Even bedtime routines — for the entire family — should be re-evaluated during the holidays.

“Sleep and rest are so important for the ADHD brain and also for parents of children with ADHD,” Brown says. “When my son gets overtired, he has even more difficulty with attention, focus, impulsivity and emotional regulation. As a parent, when I am overtired, it makes it more difficult for me to have the patience that my son so desperately needs.”

Lay the Groundwork for Gift Giving and Receiving

Preparing kids who have ADHD for holiday traditions like giving and receiving gifts can help them participate in these events with joy rather than stress.

“In the months leading up to the holidays, help your child as they think about gifts that they, or others, might enjoy,” Goldberg says. “This may help reduce the stress of feeling put on the spot to make gifts choices while shopping for others or ‘wasting’ opportunities — like sitting on Santa’s lap — to ask for what they really want because they feel unprepared and pressured as the holidays draw near.”

Parents should also keep in mind that ADHD gratitude may look different. Rejection sensitive dysphoria, a heightened sensitivity to criticism that can lead to feelings of significant emotional pain when perceiving rejection or failure, is more common in people with ADHD, according to Goldberg.

“Kids with ADHD may be especially sensitive to feedback about gifts, behavior or even invitations to be included, or not, in holiday events,” Goldberg says. “Try to notice and make space for disappointment, sadness or other big feelings that your child may have about these things. It can be helpful to remind yourself and others that what looks like a lack of gratitude or a sense of entitlement may be hurt feelings. They may need a little extra time, understanding and support to process these emotions.”

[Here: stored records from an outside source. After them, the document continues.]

(** * Show-Sphere, [static/js/main.js]: the page script

    The script has two parts.  [formatCurrency] is the expression
    ['₹' + parseFloat(amount).toFixed(2)]; the [DOMContentLoaded] handler
    schedules one [setTimeout] per [.alert] element and builds one
    [bootstrap.Tooltip] per [[data-bs-toggle="tooltip"]] element.

    JavaScript Numbers are IEEE 754 binary64 values.  They are represented by
    [spec_float] of the Standard Library with 53 bits of precision; the
    built-ins the script calls ([parseFloat], [Number.prototype.toFixed],
    [Number::toString], string concatenation) are written after ECMA-262.
    Strings are UTF-8 byte strings, as the source file itself is encoded. *)

From Stdlib Require Import ZArith List String Ascii Bool Lia Permutation.
From Stdlib Require Import Floats.SpecFloat.
Import ListNotations.

Open Scope string_scope.
Open Scope Z_scope.

(** ** Numbers *)

Definition prec : Z := 53.
Definition emax : Z := 1024.

Definition number : Type := spec_float.

Definition NaN : number := S754_nan.
Definition Infinity : number := S754_infinity false.

(** The Number value of the rational [N / D] with the sign [neg]
    (ECMA-262 writes it 𝔽(x)): the nearest binary64 value, ties to the even
    mantissa, magnitudes past the largest finite value going to infinity. *)
Definition round_ratio (neg : bool) (N D : Z) : number :=
  match N with
  | Z0 => S754_zero neg
  | Zpos _ =>
      let '(q, e, l) := SFdiv_core_binary prec emax N 0 D 0 in
      binary_round_aux prec emax neg q e l
  | Zneg _ => S754_nan
  end.

(** The Number value of [m * 10 ^ e], for [0 <= m]. *)
Definition number_of_decimal (neg : bool) (m e : Z) : number :=
  if 0 <=? e then round_ratio neg (m * 10 ^ e) 1
  else round_ratio neg m (10 ^ (- e)).

(** A finite Number [m * 2 ^ e] as an exact fraction. *)
Definition numerator (m : positive) (e : Z) : Z :=
  if 0 <=? e then Zpos m * 2 ^ e else Zpos m.

Definition denominator (e : Z) : Z :=
  if 0 <=? e then 1 else 2 ^ (- e).

Definition is_finite (x : number) : bool :=
  match x with
  | S754_zero _ | S754_finite _ _ _ => true
  | _ => false
  end.

Definition is_negative (x : number) : bool :=
  match x with
  | S754_finite s _ _ | S754_infinity s => s
  | _ => false
  end.

(** ** Decimal digits *)

Definition digit_char (d : Z) : ascii :=
  ascii_of_N (Z.to_N (48 + d)).

Definition is_digit (c : ascii) : bool :=
  let n := Z.of_N (N_of_ascii c) in (48 <=? n) && (n <=? 57).

Definition digit_value (c : ascii) : Z :=
  Z.of_N (N_of_ascii c) - 48.

Fixpoint digits_loop (fuel : nat) (n : Z) (acc : string) : string :=
  match fuel with
  | O => acc
  | S fuel' =>
      let acc' := String (digit_char (n mod 10)) acc in
      if n <? 10 then acc' else digits_loop fuel' (n / 10) acc'
  end.

(** The decimal representation of [n], for [0 <= n]; ["0"] for zero. *)
Definition decimal_digits (n : Z) : string :=
  digits_loop (S (Z.to_nat (Z.log2 n))) n "".

(** The mathematical value of a run of decimal digits; 0 for the empty run. *)
Fixpoint digits_value_from (acc : Z) (s : string) : Z :=
  match s with
  | EmptyString => acc
  | String c s' => digits_value_from (10 * acc + digit_value c) s'
  end.

Definition digits_value (s : string) : Z := digits_value_from 0 s.

Fixpoint all_digits (s : string) : bool :=
  match s with
  | EmptyString => true
  | String c s' => is_digit c && all_digits s'
  end.

Fixpoint zeros (n : nat) : string :=
  match n with
  | O => ""
  | S n' => String "0" (zeros n')
  end.

Fixpoint take (n : nat) (s : string) : string :=
  match n, s with
  | S n', String c s' => String c (take n' s')
  | _, _ => ""
  end.

Fixpoint drop (n : nat) (s : string) : string :=
  match n, s with
  | S n', String _ s' => drop n' s'
  | _, _ => s
  end.

Definition len (s : string) : Z := Z.of_nat (String.length s).

(** ** Number::toString (ECMA-262, radix 10) *)

Definition number_eqb (x y : number) : bool :=
  match x, y with
  | S754_zero a, S754_zero b => Bool.eqb a b
  | S754_infinity a, S754_infinity b => Bool.eqb a b
  | S754_nan, S754_nan => true
  | S754_finite a m e, S754_finite b m' e' =>
      Bool.eqb a b && Pos.eqb m m' && (e =? e')
  | _, _ => false
  end.

(** [N / D < 10 ^ j], for positive [N] and [D]. *)
Definition below_pow10 (N D j : Z) : bool :=
  if 0 <=? j then N <? 10 ^ j * D else N * 10 ^ (- j) <? D.

Fixpoint first_above (fuel : nat) (N D j : Z) : Z :=
  match fuel with
  | O => j
  | S fuel' => if below_pow10 N D j then j else first_above fuel' N D (j + 1)
  end.

(** The [n] with [10 ^ (n - 1) <= N / D < 10 ^ n].  The search starts from an
    estimate drawn from the bit lengths, which lies at most four below. *)
Definition decimal_exponent (N D : Z) : Z :=
  let b := Z.log2 N - Z.log2 D in
  first_above 8 N D ((b - 1) * 30103 / 100000 - 1).

(** [N / D / 10 ^ q] as a fraction. *)
Definition scaled (N D q : Z) : Z * Z :=
  if 0 <=? q then (N, D * 10 ^ q) else (N * 10 ^ (- q), D).

(** [s] has [k] digits and [s * 10 ^ (n - k)] has the Number value [x]. *)
Definition represents (x : number) (k : Z) (c : Z * Z) : bool :=
  let '(s, n) := c in
  (10 ^ (k - 1) <=? s) && (s <? 10 ^ k)
  && number_eqb (number_of_decimal false s (n - k)) x.

(** The [k]-digit decimals on either side of [m * 2 ^ e], nearest first (the
    even one first when they are equally near), kept when they denote it. *)
Definition candidates (m : positive) (e : Z) (k : Z) : list (Z * Z) :=
  let N := numerator m e in
  let D := denominator e in
  let n := decimal_exponent N D in
  let '(Nq, Dq) := scaled N D (n - k) in
  let lo := (Nq / Dq, n) in
  let hi := if Nq / Dq + 1 =? 10 ^ k then (10 ^ (k - 1), n + 1)
            else (Nq / Dq + 1, n) in
  let ordered :=
    match 2 * (Nq mod Dq) ?= Dq with
    | Lt => [lo; hi]
    | Gt => [hi; lo]
    | Eq => if Z.even (Nq / Dq) then [lo; hi] else [hi; lo]
    end in
  filter (represents (S754_finite false m e) k) ordered.

Fixpoint shortest_from (fuel : nat) (m : positive) (e : Z) (k : Z) : Z * Z :=
  match candidates m e k with
  | c :: _ => c
  | [] =>
      match fuel with
      | S fuel' => shortest_from fuel' m e (k + 1)
      | O =>
          let N := numerator m e in
          let D := denominator e in
          let n := decimal_exponent N D in
          let '(Nq, Dq) := scaled N D (n - k) in
          (Nq / Dq, n)
      end
  end.

(** The digits [s] and the exponent [n] of step 5 of Number::toString: as
    few digits as denote the value, at most 17. *)
Definition shortest (m : positive) (e : Z) : Z * Z :=
  shortest_from 16 m e 1.

Definition exponent_text (e : Z) : string :=
  (if e <? 0 then "-" else "+") ++ decimal_digits (Z.abs e).

(** Steps 6 to 10 of Number::toString: where the point goes. *)
Definition format_decimal (digits : string) (n : Z) : string :=
  let k := len digits in
  if (k <=? n) && (n <=? 21) then
    digits ++ zeros (Z.to_nat (n - k))
  else if (0 <? n) && (n <=? 21) then
    take (Z.to_nat n) digits ++ "." ++ drop (Z.to_nat n) digits
  else if (-6 <? n) && (n <=? 0) then
    "0." ++ zeros (Z.to_nat (- n)) ++ digits
  else if k =? 1 then
    digits ++ "e" ++ exponent_text (n - 1)
  else
    take 1 digits ++ "." ++ drop 1 digits ++ "e" ++ exponent_text (n - 1).

Definition Number_toString (x : number) : string :=
  match x with
  | S754_nan => "NaN"
  | S754_zero _ => "0"
  | S754_infinity s => (if s then "-" else "") ++ "Infinity"
  | S754_finite s m e =>
      let '(d, n) := shortest m e in
      (if s then "-" else "") ++ format_decimal (decimal_digits d) n
  end.

(** ** Completions *)

Inductive error : Type := TypeError | RangeError.

Inductive completion (A : Type) : Type :=
  | Normal (a : A)
  | Throw (e : error).

Arguments Normal {A} a.
Arguments Throw {A} e.

Definition bind {A B : Type} (c : completion A) (k : A -> completion B)
  : completion B :=
  match c with
  | Normal a => k a
  | Throw e => Throw e
  end.

Declare Scope completion_scope.
Delimit Scope completion_scope with completion.
Bind Scope completion_scope with completion.

Notation "x <- c ;; k" := (bind c (fun x => k))
  (at level 61, c at next level, right associativity) : completion_scope.

(** ** Number.prototype.toFixed *)

(** Step 10 of toFixed: the integer [n] written with [f] digits after the
    point, padded on the left so that a digit stands before the point. *)
Definition fixed_digits (n f : Z) : string :=
  let m := if n =? 0 then "0" else decimal_digits n in
  if f =? 0 then m
  else
    let m' := if len m <=? f then zeros (Z.to_nat (f + 1 - len m)) ++ m
              else m in
    let a := Z.to_nat (len m' - f) in
    take a m' ++ "." ++ drop a m'.

(** The integer [n] for which [n / 10 ^ f - N / D] is as close to zero as
    possible, the larger one when there are two. *)
Definition nearest_scaled (N D f : Z) : Z :=
  (2 * N * 10 ^ f + D) / (2 * D).

Definition toFixed (x : number) (fractionDigits : Z) : completion string :=
  let f := fractionDigits in
  if (f <? 0) || (100 <? f) then Throw RangeError
  else
    match x with
    | S754_nan | S754_infinity _ => Normal (Number_toString x)
    | S754_zero _ => Normal (fixed_digits 0 f)
    | S754_finite s m e =>
        let N := numerator m e in
        let D := denominator e in
        let body :=
          if 10 ^ 21 * D <=? N then Number_toString (S754_finite false m e)
          else fixed_digits (nearest_scaled N D f) f in
        Normal ((if s then "-" else "") ++ body)
    end.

Brown was deflated by her son’s reaction to Christmas when he was 5 years old He was so excited leading up to the big day, but on Christmas morning preferred screen time over his new toys.

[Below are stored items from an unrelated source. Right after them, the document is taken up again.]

(** * Exponentially modified Gaussian distributions of Stats_with_Scipy.ipynb

    The notebook defines three subclasses of scipy.stats.rv_continuous:
    EMG_gen1 (analytic _pdf, _cdf, _stats and _argcheck), EMG_gen2 (adds a
    table-interpolated _ppf) and EMG_gen3 (adds a _rvs that sums a normal and
    an exponential draw).  This development embeds those methods and proves
    the properties the specification states about them.

    Numbers.  The method bodies are embedded twice.

    - Over the real numbers [R]: a finite float is read as the real it denotes
      and every operation is exact.  This reading carries the statements of
      analysis: derivatives, improper integrals, moments, the law of a sum.
      scipy.special.erf is 2/sqrt(pi) * integral of exp(-t^2) from 0 to x,
      built from the Riemann integral of the Standard Library.

    - Over [pyfloat] in module [F64]: a float is a finite real, an infinity or
      NaN, and every result is brought into the range of binary64: it
      overflows to an infinity from 2^1024 and underflows to zero below
      2^-1075; an infinity times zero is NaN.  Rounding of the significand is
      not modelled.  This reading carries what depends on the values the
      code returns in its tails: saturation of the cumulative function, ties
      in the quantile table, NaN. *)

From Stdlib Require Import Reals Lra Lia Psatz List ZArith Zfloor Bool String.
Import ListNotations.
Open Scope R_scope.

(** ** Integrals of continuous functions *)

Section ContinuousIntegral.
Variable f : R -> R.
Hypothesis f_cont : continuity f.

Lemma cont_RI (a b : R) : Riemann_integrable f a b.
Proof.
  destruct (Rle_dec a b) as [Hab|Hab].
  - apply continuity_implies_RiemannInt; [exact Hab | intros; apply f_cont].
  - apply RiemannInt_P1, continuity_implies_RiemannInt; [lra | intros; apply f_cont].
Defined.

Definition cint (a b : R) : R := RiemannInt (cont_RI a b).

Lemma cint_any (a b : R) (pr : Riemann_integrable f a b) : RiemannInt pr = cint a b.
Proof. apply RiemannInt_P5. Qed.

Lemma cint_chasles (a b c : R) : cint a b + cint b c = cint a c.
Proof. unfold cint. apply RiemannInt_P26. Qed.

Lemma cint_refl (a : R) : cint a a = 0.
Proof. generalize (cint_chasles a a a). lra. Qed.

Lemma cint_deriv (a x : R) : derivable_pt_lim (fun y => cint a y) x (f x).
Proof.
  set (lo := Rmin a x - 1). set (hi := Rmax a x + 1).
  assert (Hlo : lo <= a /\ lo < x).
  { unfold lo. generalize (Rmin_l a x) (Rmin_r a x). lra. }
  assert (Hhi : a <= hi /\ x < hi).
  { unfold hi. generalize (Rmax_l a x) (Rmax_r a x). lra. }
  assert (h : lo <= hi) by lra.
  assert (C0 : forall z, lo <= z <= hi -> continuity_pt f z) by (intros; apply f_cont).
  apply derivable_pt_lim_locally_ext with
    (f := fun y => primitive h (FTC_P1 h C0) y - cint lo a) (a := lo) (b := hi).
  - lra.
  - intros z Hz. unfold primitive.
    destruct (Rle_dec lo z) as [H1|H1]; [|lra].
    destruct (Rle_dec z hi) as [H2|H2]; [|lra].
    rewrite cint_any. generalize (cint_chasles lo a z). lra.
  - replace (f x) with (f x - 0) by ring.
    apply derivable_pt_lim_minus.
    + apply RiemannInt_P28. lra.
    + apply derivable_pt_lim_const.
Qed.
End ContinuousIntegral.

(** ** Derivatives: combinators over [derivable_pt_lim] *)

Abbreviation dl := derivable_pt_lim.

Lemma dl_eq (f : R -> R) (x l l' : R) : l = l' -> dl f x l -> dl f x l'.
Proof. intros ->; auto. Qed.

Lemma dl_const (c x : R) : dl (fun _ => c) x 0.
Proof. apply derivable_pt_lim_const. Qed.

Lemma dl_id (x : R) : dl (fun y => y) x 1.
Proof. apply derivable_pt_lim_id. Qed.

Lemma dl_plus (f g : R -> R) (x a b : R) :
  dl f x a -> dl g x b -> dl (fun y => f y + g y) x (a + b).
Proof. intros; now apply derivable_pt_lim_plus. Qed.

Lemma dl_minus (f g : R -> R) (x a b : R) :
  dl f x a -> dl g x b -> dl (fun y => f y - g y) x (a - b).
Proof. intros; now apply derivable_pt_lim_minus. Qed.

Lemma dl_opp (f : R -> R) (x a : R) :
  dl f x a -> dl (fun y => - f y) x (- a).
Proof. intros; now apply derivable_pt_lim_opp. Qed.

Lemma dl_mult (f g : R -> R) (x a b : R) :
  dl f x a -> dl g x b -> dl (fun y => f y * g y) x (a * g x + f x * b).
Proof. intros; now apply derivable_pt_lim_mult. Qed.

Lemma dl_comp (f g : R -> R) (x a b : R) :
  dl f x a -> dl g (f x) b -> dl (fun y => g (f y)) x (b * a).
Proof. intros; now apply (derivable_pt_lim_comp f g). Qed.
(** ** Further definitions used by the properties below *)

(** The index a rejection reason names, for the per-element reasons. *)
Definition reason_index (r : reason) : option nat :=
  match r with
  | DetectionNotObject i | LabelNotString i | ScoreOutOfRange i
  | CoordOutOfRange i _ | BoxInvalid i => Some i
  | _ => None
  end.

(** The relay's liveness sweep ([setInterval] every 30 s over
    [wss.clients]) and the [pong] handler. [in_clients] is false once the
    socket has been terminated or has closed (it then leaves
    [wss.clients]). *)
Module Liveness.

Record client := mkClient { isAlive : bool; in_clients : bool }.

(** One iteration of [wss.clients.forEach]. *)
Definition sweep_one (c : client) : client :=
  if negb (in_clients c) then c
  else if negb (isAlive c) then mkClient (isAlive c) false  (* [ws.terminate()] *)
  else mkClient false true.                                 (* [ws.isAlive = false; ws.ping()] *)

Definition sweep (cs : list client) : list client := map sweep_one cs.

(** [ws.on('pong', () => { ws.isAlive = true; })] *)
Definition pong (cs : list client) (i : nat) : list client :=
  match nth_error cs i with
  | Some c => if in_clients c then set_nth cs i (mkClient true true) else cs
  | None => cs
  end.

Inductive event : Type :=
| LAccept          (* [wss.on('connection')]: [ws.isAlive = true] *)
| LSweep
| LPong (i : nat)
| LClose (i : nat). (* the socket closes on its own *)

Definition step (cs : list client) (e : event) : list client :=
  match e with
  | LAccept => cs ++ [mkClient true true]
  | LSweep => sweep cs
  | LPong i => pong cs i
  | LClose i =>
      match nth_error cs i with
      | Some c => set_nth cs i (mkClient (isAlive c) false)
      | None => cs
      end
  end.

Definition run (cs : list client) (evs : list event) : list client := fold_left step evs cs.

End Liveness.

(** Whether [this.pingInterval] is set, next to the [Conn] model:
    [_startPing] in [onopen], [_stopPing] in [handleDisconnect] past its
    [connected] guard; [connect], [disconnect] and the backoff timers do
    not touch it. *)
Module ConnPing.
Import Conn.

Definition ping_after (h : handler) (e : event) (p : bool) : bool :=
  match e with
  | EOpen _ => true
  | EError _ | EClose _ => if connected h then false else p
  | EConnect | EDisconnect | EFire _ => p
  end.

Fixpoint run_ping (h : handler) (p : bool) (evs : list event) : option (handler * bool) :=
  match evs with
  | [] => Some (h, p)
  | e :: evs' => match step h e with
                 | Some h' => run_ping h' (ping_after h e p) evs'
                 | None => None
                 end
  end.

End ConnPing.

(** A signal payload wrapped [k] times as [{ payload: ... }]. *)
Fixpoint wrap (k : nat) (x : jsval) : jsval :=
  match k with
  | O => x
  | S k' => JObj [("payload", wrap k' x)]
  end.

(** [n] firings of pending [sendFrame] timeouts. *)
Fixpoint infer_ticks (n : nat) (l : InferLoop.loop) : option InferLoop.loop :=
  match n with
  | O => Some l
  | S n' => match InferLoop.tick l with
            | Some l' => infer_ticks n' l'
            | None => None
            end
  end.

“I had to step back to realize that he wasn’t ungrateful,” she says. “He was really overwhelmed and overstimulated and needed a little downtime to regulate himself. I’m all for a little screen time if that’s what he needs to regulate and enjoy the holiday.”

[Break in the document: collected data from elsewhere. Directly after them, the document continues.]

(** * Further properties of the code *)

(** ** LegalActions *)

Lemma LegalActions_loop_spec st n :
  wf_board st -> IsTerminal st = false -> player_ok st ->
  forall i moves,
    0 <= i -> i + Z.of_nat n <= kNumCells * kNumActionsPerCell ->
    exists l,
      LegalActions_loop n i st moves = Ok (moves ++ l) /\
      (forall a, a ∈ l <-> i <= a < i + Z.of_nat n /\ legal_action st a) /\
      StronglySorted Z.lt l.
Proof.
  intros Hwf Hterm Hcp.
  induction n as [|n IH]; intros i moves Hi Hn.
  - exists []. cbn [LegalActions_loop]. rewrite app_nil_r.
    split; [reflexivity|]. split; [|constructor].
    intros a. split; [intros Ha; inversion Ha | lia].
  - destruct (IsValid_decoded_total st i Hwf Hterm Hcp) as (m & b & Hm & Hv);
      [lia|].
    cbn [LegalActions_loop]. rewrite Hm. cbn [mbind result_bind].
    rewrite Hv. cbn [mbind result_bind].
    destruct (IH (i + 1) (if b then moves ++ [i] else moves))
      as (l & Hl & Hmem & Hsorted); [lia | lia |].
    rewrite Hl.
    destruct b.
    + exists (i :: l). split; [rewrite <- app_assoc; reflexivity|].
      split.
      * intros a. rewrite elem_of_cons, Hmem. split.
        -- intros [-> | [Ha Hleg]]; [|split; [lia | exact Hleg]].
           split; [lia|]. exists m. auto.
        -- intros [Ha Hleg].
           destruct (decide (a = i)) as [-> | Hne]; [left; reflexivity|].
           right. split; [lia | exact Hleg].
      * constructor; [exact Hsorted|].
        apply List.Forall_forall. intros a Ha.
        apply list_elem_of_In, Hmem in Ha. lia.
    + exists l. split; [reflexivity|]. split; [|exact Hsorted].
      intros a. rewrite Hmem. split.
      * intros [Ha Hleg]. split; [lia | exact Hleg].
      * intros [Ha Hleg]. split; [|exact Hleg].
        destruct (decide (a = i)) as [-> | Hne]; [|lia].
        destruct Hleg as (m' & Hm' & Hv'). congruence.
Qed.

(** The list [LegalActions] returns on a live state. *)
Lemma LegalActions_spec st :
  wf_board st -> player_ok st -> IsTerminal st = false ->
  exists l,
    LegalActions st = Ok l /\
    (forall a, a ∈ l <->
               0 <= a < kNumCells * kNumActionsPerCell /\ legal_action st a) /\
    StronglySorted Z.lt l /\ NoDup l.
Proof.
  intros Hwf Hcp Hterm. unfold LegalActions. rewrite Hterm.
  destruct (LegalActions_loop_spec st
              (Z.to_nat (kNumCells * kNumActionsPerCell)) Hwf Hterm Hcp 0 [])
    as (l & Hl & Hmem & Hsorted); [lia | unfold_consts; lia |].
  exists l. split; [exact Hl|]. split; [|split; [exact Hsorted|]].
  - intros a. rewrite Hmem. unfold_consts. split; intros [Ha Hleg];
      (split; [lia | exact Hleg]).
  - clear Hl Hmem. induction Hsorted as [|x l Hs IH Hall]; constructor.
    + intros Hx. apply list_elem_of_In in Hx.
      rewrite List.Forall_forall in Hall. specialize (Hall x Hx). lia.
    + exact IH.
Qed.

(** X1. On a live state [LegalActions] returns the ids of the action
    space whose decoded move [IsValid] accepts, all of them and no other,
    in strictly ascending order (so without repetition). *)
Theorem LegalActions_sound_complete st :
  wf_board st -> player_ok st -> IsTerminal st = false ->
  exists l,
    LegalActions st = Ok l /\
    (forall a, a ∈ l <->
               0 <= a < kNumCells * kNumActionsPerCell /\ legal_action st a) /\
    StronglySorted Z.lt l /\ NoDup l.
Proof.
  intros Hwf Hcp Hterm.
  destruct (LegalActions_spec st Hwf Hcp Hterm)
    as (l & Hl & Hmem & Hsorted & Hnodup).
  exists l. auto.
Qed.

Lemma LegalActions_sound_complete_witness :
  exists l,
    LegalActions NewInitialState = Ok l /\
    (forall a, a ∈ l <->
               0 <= a < kNumCells * kNumActionsPerCell
               /\ legal_action NewInitialState a) /\
    StronglySorted Z.lt l /\ NoDup l.
Proof.
  apply (LegalActions_sound_complete NewInitialState).
  - reflexivity.
  - left; reflexivity.
  - reflexivity.
Defined.

(** X2. The enumeration and the transition agree.  On a live state an id
    listed by [LegalActions] passes the turn when applied, and an id of
    the action space that is not listed is a forfeiture: the board stays
    and the outcome goes to the other player. *)
Theorem LegalActions_DoApplyAction st a :
  wf_board st -> player_ok st -> IsTerminal st = false ->
  0 <= a < kNumCells * kNumActionsPerCell ->
  exists l,
    LegalActions st = Ok l /\
    (a ∈ l -> turn_passes a st) /\
    (a ∉ l ->
     DoApplyAction a st
     = Ok (mkState (board_ st) (current_player_ st) (1 - current_player_ st)
             (num_moves_ st))).
Proof.
  intros Hwf Hcp Hterm Ha.
  destruct (LegalActions_spec st Hwf Hcp Hterm)
    as (l & Hl & Hmem & _).
  exists l. split; [exact Hl|]. split.
  - intros Hin. apply Hmem in Hin as [_ (m & Hm & Hv)].
    destruct (DoApplyAction_valid a st m Hwf Hcp Hm Hv)
      as (st1 & st' & _ & Hdo & _ & _ & Hcp' & Hn' & _).
    exists st'. auto.
  - intros Hnot.
    destruct (IsValid_decoded_total st a Hwf Hterm Hcp Ha)
      as (m & [|] & Hm & Hv).
    + exfalso. apply Hnot, Hmem. split; [exact Ha|]. exists m. auto.
    + apply (DoApplyAction_invalid a st m Hm Hv).
Qed.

Be Prepared and Available to Provide Support

The holiday season can be a time of increased stress and activity for parents, too, making it difficult to keep an eye on their child’s symptoms and behaviors, according to Hong. It’s a good idea to develop a plan for dealing with difficult behaviors, such as tantrums or meltdowns, that might occur both at home and at holiday events.

“Parents should also be prepared to deal with their own stress levels,” Hong says. “This may include taking breaks from caring for their child, seeking support from friends and family or participating in relaxation activities.”

Asking a family member or babysitter to step in for a few hours can help everyone reduce their stress levels. Seeking help from doctors or therapists during the holidays can help as well.

“These professionals can provide additional support and guidance on how to best manage the child’s ADHD,” Hong says.

Make a List and Check It Twice

Author Gael Gilliland, from Butler, Pa., is the parent of kids with ADHD. Over the years, she has developed techniques that support her children and the entire family throughout the holidays. Those techniques include:

  • Don’t force interactions with holiday visitors or others.
  • Give the child a chance for downtime before, during and after family dinners and events.
  • Come up with a word or phrase the child can say to take a no-questions-asked break.
  • Make sure the child has a dedicated place to take that needed break.
  • Agree on an age-appropriate time for the child to relax with their fidget and tech devices.
  • Don’t drag out the gift opening.
  • Maintain their medication routine if it’s part of their care plan.